What to produce - Once the line holding "operation its result" is found in the listing below, write it out and each later line exactly, up to and including the one holding "e => (inl e, w)".

Task input -
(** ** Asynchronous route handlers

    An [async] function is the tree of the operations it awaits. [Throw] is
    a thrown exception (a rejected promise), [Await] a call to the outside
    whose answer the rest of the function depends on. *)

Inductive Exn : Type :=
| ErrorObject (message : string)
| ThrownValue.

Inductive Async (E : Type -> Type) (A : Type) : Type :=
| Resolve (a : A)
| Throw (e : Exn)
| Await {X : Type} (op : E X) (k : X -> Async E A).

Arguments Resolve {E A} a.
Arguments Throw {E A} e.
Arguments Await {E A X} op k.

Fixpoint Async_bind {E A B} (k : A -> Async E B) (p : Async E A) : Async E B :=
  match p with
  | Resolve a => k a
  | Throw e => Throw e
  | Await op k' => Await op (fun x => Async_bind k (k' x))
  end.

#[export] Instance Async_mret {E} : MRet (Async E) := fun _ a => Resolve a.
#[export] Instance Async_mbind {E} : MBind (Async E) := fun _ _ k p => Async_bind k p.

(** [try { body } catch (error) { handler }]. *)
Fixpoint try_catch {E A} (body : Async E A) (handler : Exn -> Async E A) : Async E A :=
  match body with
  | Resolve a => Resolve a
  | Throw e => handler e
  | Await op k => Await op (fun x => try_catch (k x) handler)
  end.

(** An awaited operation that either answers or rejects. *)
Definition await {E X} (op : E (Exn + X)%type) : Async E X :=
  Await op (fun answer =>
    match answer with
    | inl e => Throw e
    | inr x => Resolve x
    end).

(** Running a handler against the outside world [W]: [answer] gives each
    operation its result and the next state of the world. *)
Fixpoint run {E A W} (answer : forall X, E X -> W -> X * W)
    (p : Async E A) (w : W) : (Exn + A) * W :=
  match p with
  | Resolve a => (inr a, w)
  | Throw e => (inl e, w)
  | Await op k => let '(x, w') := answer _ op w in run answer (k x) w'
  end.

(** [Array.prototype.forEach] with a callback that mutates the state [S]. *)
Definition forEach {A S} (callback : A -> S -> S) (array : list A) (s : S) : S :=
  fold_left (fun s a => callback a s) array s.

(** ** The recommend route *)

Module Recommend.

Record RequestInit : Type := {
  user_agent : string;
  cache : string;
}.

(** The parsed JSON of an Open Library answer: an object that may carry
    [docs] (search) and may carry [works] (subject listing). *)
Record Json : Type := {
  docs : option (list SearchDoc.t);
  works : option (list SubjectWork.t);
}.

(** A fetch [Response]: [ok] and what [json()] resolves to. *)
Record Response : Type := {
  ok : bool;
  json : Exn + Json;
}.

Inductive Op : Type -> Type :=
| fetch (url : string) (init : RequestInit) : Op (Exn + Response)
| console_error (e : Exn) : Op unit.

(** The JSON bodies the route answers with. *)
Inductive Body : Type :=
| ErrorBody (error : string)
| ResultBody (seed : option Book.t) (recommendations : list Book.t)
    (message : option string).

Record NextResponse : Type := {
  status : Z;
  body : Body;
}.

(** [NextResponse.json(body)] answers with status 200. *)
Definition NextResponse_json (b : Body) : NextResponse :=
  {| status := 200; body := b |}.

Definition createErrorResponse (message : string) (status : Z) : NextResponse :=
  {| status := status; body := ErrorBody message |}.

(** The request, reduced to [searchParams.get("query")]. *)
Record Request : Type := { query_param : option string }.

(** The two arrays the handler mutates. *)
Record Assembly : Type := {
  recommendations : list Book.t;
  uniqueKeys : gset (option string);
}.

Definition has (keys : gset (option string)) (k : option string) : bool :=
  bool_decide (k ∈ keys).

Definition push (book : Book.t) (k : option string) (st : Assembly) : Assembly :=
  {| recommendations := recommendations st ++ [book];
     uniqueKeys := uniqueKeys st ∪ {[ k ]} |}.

Solution to the exercise -
    operation its result and the next state of the world. *)
Fixpoint run {E A W} (answer : forall X, E X -> W -> X * W)
    (p : Async E A) (w : W) : (Exn + A) * W :=
  match p with
  | Resolve a => (inr a, w)
  | Throw e => (inl e, w)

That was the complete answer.